10-21-го мая майор Мориан возвратился в Стокгольм с новой депешей Нолькена. В ней уже говорилось, что в Кронштадте вооружаются около 20 линейных кораблей и 8 фрегатов, из которых 15 линейных судов и 6 фрегатов предназначены для Архипелага, остальные же для Балтийского моря, но кажется очень трудно будет набрать экипаж для всего флота, а также для 32 небольших негодных галерных судов, которые будут приводить в порядок. Для 6.000 человек, которые отправятся в Средиземное море, устраивается лагерь в Ораниенбауме; а в большом Царскосельском лагере находятся 20.000 человек, но кажется это число преувеличено. «В высшей степени затруднительное положение России удерживает ее от вмешательства одновременно в войну с двумя державами». «Императрица несомненно преисполнена несправедливым негодованием против вашего величества, но не настало еще время разразиться этому гневу; пока имеется в виду восстановить мир с Портой». Однако нельзя быть уверенным, чтоб гордый нрав императрицы не соблазнил ее на необдуманное решение, особенно теперь, когда в отсутствие Потемкина никто не смеет возражать ей. Ясно, следовательно, что этой депешей Нолькен — насколько позволяла ему совесть — шел навстречу воинственным стремлениям короля.
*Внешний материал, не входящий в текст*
(* ===== verification/UpdateOk.v ===== *)
(** * A self-update installs only what was verified

    Whatever the servers send and whatever file operation fails, at every
    moment the executable is the old one, or verified new content, or parked
    under its [.old] name in the middle of the swap; what is installed is the
    executable of an asset of the release whose SHA-256 the release's sums
    list; and asset selection and digest lookup do what they say. *)

From Stdlib Require Import ZArith Lia Ascii String.
From stdpp Require Import base list strings option gmap.
From S2P Require Import Prelude StrUtil Gguf Split Version Update.

Open Scope Z_scope.

(** ** Runs of the machine *)
Lemma upd_bind_inv {A B} (m : UpdM A) (k : A → UpdM B) u r u' :
  (m ≫= k) u = (r, u') →
  (∃ x u1, m u = (Ok x, u1) ∧ k x u1 = (r, u')) ∨ (∃ e, m u = (Err e, u') ∧ r = Err e) ∨ (m u = (Panic, u') ∧ r = Panic).
Proof.
  intros H. unfold mbind, upd_bind in H. destruct (m u) as [[x|e|] u1].
  - left. by exists x, u1.
  - right. left. exists e. injection H as <- <-. done.
  - right. right. injection H as <- <-. done.
Qed.

(** The states passed through since satisfy [Q]. *)
Definition passed (Q : gmap string bytes → Prop) (u u' : Upd) : Prop :=
  ∃ l, up_trace u' = up_trace u ++ l ∧ Forall Q l.

Lemma passed_refl Q u : passed Q u u.
Proof. exists []. by rewrite app_nil_r. Qed.
Lemma passed_trans Q u v w : passed Q u v → passed Q v w → passed Q u w.
Proof.
  intros (l & E & Hl) (k & F & Hk). exists (l ++ k). rewrite F, E, app_assoc. split; [done|by apply Forall_app_2].
Qed.
Lemma passed_set Q u f : Q f → passed Q u (set_files f u).
Proof. intros H. exists [f]. by split; [|constructor]. Qed.
Lemma passed_impl (Q R : gmap string bytes → Prop) u v : (∀ f, Q f → R f) → passed Q u v → passed R u v.
Proof. intros H (l & E & Hl). exists l. split; [done|]. by eapply Forall_impl. Qed.
(** Rounding is monotone: of two rationals [N1 / D * 2^E1 <= N2 / D * 2^E2],
    the first does not round above the second. *)
Lemma round_monotone (N1 N2 D M1 M2 E1 E2 E0 : Z) (l1 l2 : location) :
  0 <= M1 -> 0 <= M2 -> 0 < D ->
  located N1 D M1 l1 -> located N2 D M2 l2 ->
  E1 <= fexp prec emax (Zdigits2 M1 + E1) ->
  E2 <= fexp prec emax (Zdigits2 M2 + E2) ->
  E0 <= E1 -> E0 <= E2 -> E0 <= -1074 ->
  N1 * 2 ^ (E1 - E0) <= N2 * 2 ^ (E2 - E0) ->
  le (binary_round_aux prec emax false M1 E1 l1)
     (binary_round_aux prec emax false M2 E2 l2) = true.
Proof.
  intros HM1 HM2 HD Hloc1 Hloc2 HE1 HE2 H01 H02 H0 Hle.
  destruct (binary_round_aux_nearest false N1 D M1 E1 l1 HM1 HD Hloc1 HE1)
    as (M1' & l1' & HM1' & Hloc1' & Hshape1).
  destruct (binary_round_aux_nearest false N2 D M2 E2 l2 HM2 HD Hloc2 HE2)
    as (M2' & l2' & HM2' & Hloc2' & Hshape2).
  cbv zeta in *.
  set (E1' := fexp prec emax (Zdigits2 M1 + E1)) in *.
  set (E2' := fexp prec emax (Zdigits2 M2 + E2)) in *.
  assert (E1' = Z.max (Zdigits2 M1 + E1 - 53) (-1074)) as HE1' by (subst E1'; apply fexp_eq).
  assert (E2' = Z.max (Zdigits2 M2 + E2 - 53) (-1074)) as HE2' by (subst E2'; apply fexp_eq).
  clearbody E1' E2'.
  set (R1 := round_nearest_even M1' l1') in *.
  set (R2 := round_nearest_even M2' l2') in *.
  pose proof (pow2_pos (E1' - E1) ltac:(lia)) as Hp1.
  pose proof (pow2_pos (E2' - E2) ltac:(lia)) as Hp2.
  pose proof (pow2_pos (E1 - E0) ltac:(lia)) as Hq1.
  pose proof (pow2_pos (E2 - E0) ltac:(lia)) as Hq2.
  destruct (round_nearest_even_located N1 (D * 2 ^ (E1' - E1)) M1' l1' ltac:(nia) Hloc1')
    as (HU1 & HL1 & HR1).
  destruct (round_nearest_even_located N2 (D * 2 ^ (E2' - E2)) M2' l2' ltac:(nia) Hloc2')
    as (HU2 & HL2 & HR2).
  fold R1 in HU1, HL1, HR1. fold R2 in HU2, HL2, HR2.
  assert (M1 * D <= N1 < (M1 + 1) * D) as [Hn1 Hn1']
    by (destruct l1; cbn [located] in Hloc1; nia).
  assert (M2 * D <= N2 < (M2 + 1) * D) as [Hn2 Hn2']
    by (destruct l2; cbn [located] in Hloc2; nia).
  pose proof (succ_le_pow_digits M1 HM1) as Hs1.
  pose proof (succ_le_pow_digits M2 HM2) as Hs2.
  pose proof (Zdigits2_nonneg M1) as Hd1.
  pose proof (Zdigits2_nonneg M2) as Hd2.
  apply (le_rounds_to _ _ R1 R2 E1' E2' E0); try assumption; try lia.
  destruct (Z.lt_trichotomy E1' E2') as [Hlt | [Heq | Hgt]].
  - (* the first lies in a lower binade: a power of two separates them *)
    assert (R1 <= 2 ^ (E2' + 52 - E1')) as HR1le.
    { apply HU1.
      assert (2 ^ (E2' + 52 - E1') * (D * 2 ^ (E1' - E1)) = 2 ^ (E2' + 52 - E1) * D) as ->.
      { replace (E2' + 52 - E1) with (E2' + 52 - E1' + (E1' - E1)) by lia.
        rewrite Z.pow_add_r by lia. ring. }
      pose proof (pow2_le (Zdigits2 M1) (E2' + 52 - E1) ltac:(lia)).
      assert ((M1 + 1) * D <= 2 ^ (E2' + 52 - E1) * D)
        by (apply Z.mul_le_mono_nonneg_r; lia).
      lia. }
    assert (2 ^ 52 <= R2) as HR2ge.
    { apply HL2.
      assert (0 < M2) by (destruct M2; cbn in *; lia).
      pose proof (Zdigits2_bounds M2 ltac:(lia)) as [Hb _].
      assert (2 ^ 52 * (D * 2 ^ (E2' - E2)) = 2 ^ (Zdigits2 M2 - 1) * D) as ->.
      { replace (Zdigits2 M2 - 1) with (52 + (E2' - E2)) by lia.
        rewrite Z.pow_add_r by lia. ring. }
      assert (2 ^ (Zdigits2 M2 - 1) * D <= M2 * D)
        by (apply Z.mul_le_mono_nonneg_r; lia).
      lia. }
    assert (2 ^ (E2' + 52 - E1') * 2 ^ (E1' - E0) = 2 ^ 52 * 2 ^ (E2' - E0)) as Hsplit
      by (rewrite <- !Z.pow_add_r by lia; f_equal; lia).
    pose proof (pow2_pos (E1' - E0) ltac:(lia)).
    pose proof (pow2_pos (E2' - E0) ltac:(lia)).
    assert (R1 * 2 ^ (E1' - E0) <= 2 ^ (E2' + 52 - E1') * 2 ^ (E1' - E0))
      by (apply Z.mul_le_mono_nonneg_r; lia).
    assert (2 ^ 52 * 2 ^ (E2' - E0) <= R2 * 2 ^ (E2' - E0))
      by (apply Z.mul_le_mono_nonneg_r; lia).
    lia.
  - (* the same grid *)
    clear HE2'. subst E2'.
    assert (R1 <= R2) as HR.
    { apply (round_nearest_even_monotone N1 N2 (D * 2 ^ (E1' - E1)) (D * 2 ^ (E1' - E2))
               M1' M2' l1' l2'); try assumption; try nia.
      assert (2 ^ (E1 - E0) * 2 ^ (E1' - E1) = 2 ^ (E2 - E0) * 2 ^ (E1' - E2)) as Hg
        by (rewrite <- !Z.pow_add_r by lia; f_equal; lia).
      assert (N1 * 2 ^ (E1 - E0) * (2 ^ (E1' - E1) * 2 ^ (E1' - E2)) <=
              N2 * 2 ^ (E2 - E0) * (2 ^ (E1' - E1) * 2 ^ (E1' - E2))) as Hmul
        by (apply Z.mul_le_mono_nonneg_r; nia).
      replace (N1 * 2 ^ (E1 - E0) * (2 ^ (E1' - E1) * 2 ^ (E1' - E2)))
        with (N1 * 2 ^ (E1' - E2) * (2 ^ (E1 - E0) * 2 ^ (E1' - E1))) in Hmul by ring.
      replace (N2 * 2 ^ (E2 - E0) * (2 ^ (E1' - E1) * 2 ^ (E1' - E2)))
        with (N2 * 2 ^ (E1' - E1) * (2 ^ (E2 - E0) * 2 ^ (E1' - E2))) in Hmul by ring.
      rewrite <- Hg in Hmul.
      apply Z.mul_le_mono_pos_r in Hmul; [|nia].
      replace (N1 * (D * 2 ^ (E1' - E2))) with (N1 * 2 ^ (E1' - E2) * D) by ring.
      replace (N2 * (D * 2 ^ (E1' - E1))) with (N2 * 2 ^ (E1' - E1) * D) by ring.
      apply Z.mul_le_mono_nonneg_r; lia. }
    apply Z.mul_le_mono_nonneg_r; [|exact HR].
    pose proof (pow2_pos (E1' - E0) ltac:(lia)). lia.
  - (* the first cannot lie in a higher binade *)
    exfalso.
    assert (0 < M1) by (destruct M1; cbn in *; lia).
    pose proof (Zdigits2_bounds M1 ltac:(lia)) as [Hb _].
    pose proof (pow2_le (Zdigits2 M2 + (E2 - E0)) (Zdigits2 M1 - 1 + (E1 - E0)) ltac:(lia)) as Hp.
    rewrite (Z.pow_add_r 2 (Zdigits2 M2)), (Z.pow_add_r 2 (Zdigits2 M1 - 1)) in Hp by lia.
    assert (2 ^ (Zdigits2 M1 - 1) * D <= N1) by nia.
    assert (N2 < 2 ^ Zdigits2 M2 * D) by nia.
    assert (2 ^ (Zdigits2 M1 - 1) * D * 2 ^ (E1 - E0) <= N1 * 2 ^ (E1 - E0))
      by (apply Z.mul_le_mono_nonneg_r; lia).
    assert (N2 * 2 ^ (E2 - E0) < 2 ^ Zdigits2 M2 * D * 2 ^ (E2 - E0))
      by (apply Z.mul_lt_mono_pos_r; lia).
    assert (2 ^ Zdigits2 M2 * 2 ^ (E2 - E0) * D <= 2 ^ (Zdigits2 M1 - 1) * 2 ^ (E1 - E0) * D)
      by (apply Z.mul_le_mono_nonneg_r; lia).
    lia.
Qed.

Lemma mul_exponent_ok (mx my : positive) (ex ey : Z) :
  bounded prec emax mx ex = true -> bounded prec emax my ey = true ->
  ex + ey <= fexp prec emax (Zdigits2 (Zpos (mx * my)) + (ex + ey)).
Proof.
  intros Hx Hy.
  destruct (bounded_inv _ _ Hx) as (Hex & Hmx & Hnx).
  destruct (bounded_inv _ _ Hy) as (Hey & Hmy & Hny).
  rewrite fexp_eq.
  destruct Hnx as [-> | Hnx], Hny as [-> | Hny]; try lia.
  all: assert (53 <= Zdigits2 (Zpos (mx * my)))
    by (apply Zdigits2_ge; [|lia]; change (53 - 1) with 52;
        rewrite Pos2Z.inj_mul; nia); lia.
Qed.
(* ------------------------------------------------------------------ *)
(** ** Sample sessions *)

Definition at_minute (m : Z) : Z := m * US_PER_MINUTE.

(** A duration-only break, as recorded without timestamps. *)
Definition untimed (k : BreakType) (d : Z) : BreakEntry := mkBreakEntry k None None (Some d) "UTC".

(** A full day 09:00 - 18:00 with Break1 = 35, Break2 = 40 and Bio = 30. *)
Definition excess_day : TimeEntry :=
  mkTimeEntry "E1" (Some (at_minute (9 * 60))) (Some (at_minute (18 * 60)))
    [untimed BREAK1 35; untimed BREAK2 40; untimed BIO 30] "UTC".

(** A session holding one Bio break 10:00 - 10:30. *)
Definition bio_day : TimeEntry :=
  mkTimeEntry "E1" (Some (at_minute (9 * 60))) None
    [mkBreakEntry BIO (Some (at_minute 600)) (Some (at_minute 630)) (Some 30) "UTC"] "UTC".

(** A Bio break 10:15 - 10:45, overlapping the one of [bio_day]. *)
Definition overlapping_bio_request : BreakRequest :=
  mkBreakRequest "E1" BIO (Some (at_minute 615)) (Some (at_minute 645)) None.

(** Login at 19:00, no logout, one Bio break entered with duration -120. *)
Definition negative_bio_day : TimeEntry :=
  mkTimeEntry "E1" (Some (at_minute (19 * 60))) None [untimed BIO (-120)] "UTC".

(** Timed breaks 10:00 - 10:30 and 10:20 - 10:40 around an untimed one. *)
Definition witness_breaks : list BreakEntry :=
  [mkBreakEntry BREAK1 (Some (at_minute 600)) (Some (at_minute 630)) None "UTC";
   untimed BIO 10;
   mkBreakEntry BIO (Some (at_minute 620)) (Some (at_minute 640)) None "UTC"].

(** The invariant [BreakEntry.validate_end_time] establishes. *)
Definition valid_entry (b : BreakEntry) : Prop :=
  match start_time b, end_time b with
  | Some s, Some e => s < e
  | _, _ => True
  end.

(** [x] comes before [y] in [l]. *)
Fixpoint before (x y : Timed) (l : list Timed) : Prop :=
  match l with
  | [] => False
  | z :: l' => (z = x /\ In y l') \/ before x y l'
  end.

(** Durations are non-negative (as derived from valid timestamps). *)
Definition duration_nonneg (b : BreakEntry) : Prop :=
  match duration_minutes b with Some d => 0 <= d | None => True end.

(** Number of entries of kind [k] in a break list. *)
Definition count_type (k : BreakType) (bs : list BreakEntry) : nat :=
  List.length (filter (fun b => BreakType_eqb (break_type b) k) bs).

(** A request whose [BreakEntry] passes validation. *)
Definition well_formed_request (req : BreakRequest) : bool :=
  match req_start_time req, req_end_time req with
  | Some s, Some e => s <? e
  | _, _ => true
  end.

(** Two breaks that are both timed and not disjoint. *)
Definition conflict (b1 b2 : BreakEntry) : bool :=
  match start_time b1, end_time b1, start_time b2, end_time b2 with
  | Some s1, Some e1, Some s2, Some e2 => negb ((e1 <=? s2) || (e2 <=? s1))
  | _, _, _, _ => false
  end.

(** Some pair of positions [i < j] is in conflict. *)
Fixpoint any_pair (l : list BreakEntry) : bool :=
  match l with
  | [] => false
  | x :: r => existsb (conflict x) r || any_pair r
  end.

(** A break without both timestamps. *)
Definition untimed_entry (b : BreakEntry) : Prop :=
  start_time b = None \/ end_time b = None.

(** The fields [check_overlapping_breaks] reads. *)
Definition overlap_key (b : BreakEntry) : BreakType * option Z * option Z :=
  (break_type b, start_time b, end_time b).

(** The loop variables after [for br in breaks]. *)
Definition break_totals (te : TimeEntry) : Acc := fold_left acc_step (breaks te) acc0.

(** [br.duration_minutes or 0]. *)
Definition dur_or_0 (b : BreakEntry) : Z :=
  match duration_minutes b with Some d => d | None => 0 end.

Definition sum_Z (l : list Z) : Z := fold_right Z.add 0 l.

(** The last entry of kind [k]. *)
Definition last_of_type (k : BreakType) (bs : list BreakEntry) : option BreakEntry :=
  find (fun b => BreakType_eqb (break_type b) k) (rev bs).

(** Two breaks with the same kind and duration (timestamps may differ). *)
Definition same_kind_duration (a b : BreakEntry) : Prop :=
  break_type a = break_type b /\ duration_minutes a = duration_minutes b.

(** [total_logged_hours] of a session with login [login]. *)
Definition logged_hours (te : TimeEntry) (login : Z) : Q :=
  (inject_Z (match logout_time te with
             | Some t => t
             | None => replace_hms login DEFAULT_LOGOUT_HOUR
             end - login) / inject_Z US_PER_HOUR)%Q.

(** [is_full_day] of a session with login [login]. *)
Definition full_workday (te : TimeEntry) (login : Z) : bool :=
  Qlt_bool (Qabs (logged_hours te login - inject_Z STANDARD_WORK_HOURS)) (1 # 2).

(** A full day 09:00 - 18:00 with Break1 = 20, Break2 = 30 and Bio = 10. *)
Definition full_day_within_limits_witness_day : TimeEntry :=
  mkTimeEntry "E1" (Some (at_minute (9 * 60))) (Some (at_minute (18 * 60)))
    [untimed BREAK1 20; untimed BREAK2 30; untimed BIO 10] "UTC".

(** A half day 09:00 - 13:00 with Break1 = 40 and Bio = 10. *)
Definition half_day : TimeEntry :=
  mkTimeEntry "E1" (Some (at_minute (9 * 60))) (Some (at_minute (13 * 60)))
    [untimed BREAK1 40; untimed BIO 10] "UTC".

(* ------------------------------------------------------------------ *)
(** ** app/services/geo_timezone.py: [get_client_ip], [get_timezone_from_ip] *)

(** [str.isspace] on the Latin-1 characters header values decode to. *)
Definition is_py_space (c : ascii) : bool :=
  let n := nat_of_ascii c in
  ((9 <=? n)%nat && (n <=? 13)%nat) || ((28 <=? n)%nat && (n <=? 32)%nat)
  || (n =? 133)%nat || (n =? 160)%nat.

Fixpoint lstrip (s : string) : string :=
  match s with
  | EmptyString => EmptyString
  | String c r => if is_py_space c then lstrip r else s
  end.

Fixpoint rstrip (s : string) : string :=
  match s with
  | EmptyString => EmptyString
  | String c r =>
      match rstrip r with
      | EmptyString => if is_py_space c then EmptyString else String c EmptyString
      | r' => String c r'
      end
  end.

(** [s.strip()]. *)
Definition strip (s : string) : string := rstrip (lstrip s).

(** [s.split(",")[0]]. *)
Fixpoint upto_comma (s : string) : string :=
  match s with
  | EmptyString => EmptyString
  | String c r => if Ascii.eqb c "," then EmptyString else String c (upto_comma r)
  end.

(** The parts of the request [get_client_ip] reads: the two headers and
    [request.client.host] ([None] when [request.client] is [None]). *)
Record ClientRequest := mkClientRequest {
  hdr_x_forwarded_for : option string;
  hdr_x_real_ip : option string;
  client_host : option string
}.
Король повелел Ф. Аспу снять копию с последней депеши Нолькена, исключив при этом некоторые мягкие и сдержанные замечания посланника. На этой копии король отметил, как принято делать на оригиналах, время её получения. Асп составил также промеморию по поводу сведений, которые, по-видимому, доставлены были другим лицом.
Эти исправленные документы должны были не только убедить совет Швеции в необходимости обширных вооружений, но и напугать его. Король созвал совет на 11 — 22-е мая и, видимо, остался им вполне доволен, так как писал Г. М. Армфельту: «сегодня я перешел Рубикон, или, чтобы точнее выразить правду, совет меня перевел через него. Я не думал, чтоб старики могли быть столь оживленными и мужественными».
Императрица, как видно, была хорошо осведомлена о том, что происходило в Стокгольме, так как 28-мая писала Гримму: «Вот мой многоуважаемый брат и сосед, тупица, затевает вооружения против меня на суше и на море. Он сказал своему сенату речь, в которой изложил, что я вызываю его на войну, что-де в том удостоверяют все донесения его здешнего посольства. Эти донесения он приказал прочесть, и его сенат сказал своему барину, что его величество всегда прав; по выходе же из сената, каждый говорил, что его величество делает отчаянные натяжки из донесений своего посланника, который говорит как раз противное тому, что ему приписывает его величество. Между тем его величество, по выходе из сената, отдал приказание вооружить галерный флот и двинуть в Финляндию семь полков; надобно думать, что они теперь уже выступили в поход. Если он меня атакует, я, надеюсь, сумею оборониться и, оборонясь, буду говорить, что его следует посадить в сумасшедший дом; если же не атакует, то скажу, что он еще более полоумный, поступая так, как он поступает, с целью оскорбить меня».
В Швеции торопливо осуществлялась мобилизация. В то время, как Мориан ездил в Петербург за подходящими для короля сведениями, Толль отправился в западную и южную Швецию, с целью высылки из разных крепостей оружия и амуниции в Карлскрону, где снаряжался флот, а главному адмиралу графу К. Эренсверду предписано было тайно приготовить еще три линейных корабля и один фрегат.
Король тщательно скрывал от народа и сановников свои завоевательные замыслы, зная глубокое отвращение шведского дворянства к воинственной политике и недоверие его к власти, вызванное государственным переворотом 1772 г. Обстоятельства побуждали короля довольствоваться указаниями своего тайного военного совета, в состав которого входили генералы Толль, Рут и Отто Вреде. Но эти лица, как видно из слов самого Густава, являлись более исполнителями его желаний, чем советниками. «Только Провидению известно, вернусь ли я с войны или нет; если я в ней погибну, то, вероятно, вся ненависть и злоба народа обратится против вас, господа, так как все думают, что вы мне присоветовали ее. Поэтому я вручаю вам эти подлинники протоколов, из которых видно, что вы не советовали мне начинать войну, и что я один по собственной своей воле и вследствие сообщений, сделанных мне моими министрами при иностранных дворах, предпринял этот поход». Густав в свою очередь считал войну роковой, предопределенной судьбой. «Для утверждения царствования нужна война». Теперь, по его мнению, наступило время войной дать значение своему царствованию.
Флоту надлежало быть готовым к выходу в море не позже 30 мая 1788 г. Так как это приказание состоялось в марте, то пришлось работать днем и ночью. Такая торопливость неизбежно должна была отразиться на боевой готовности судов.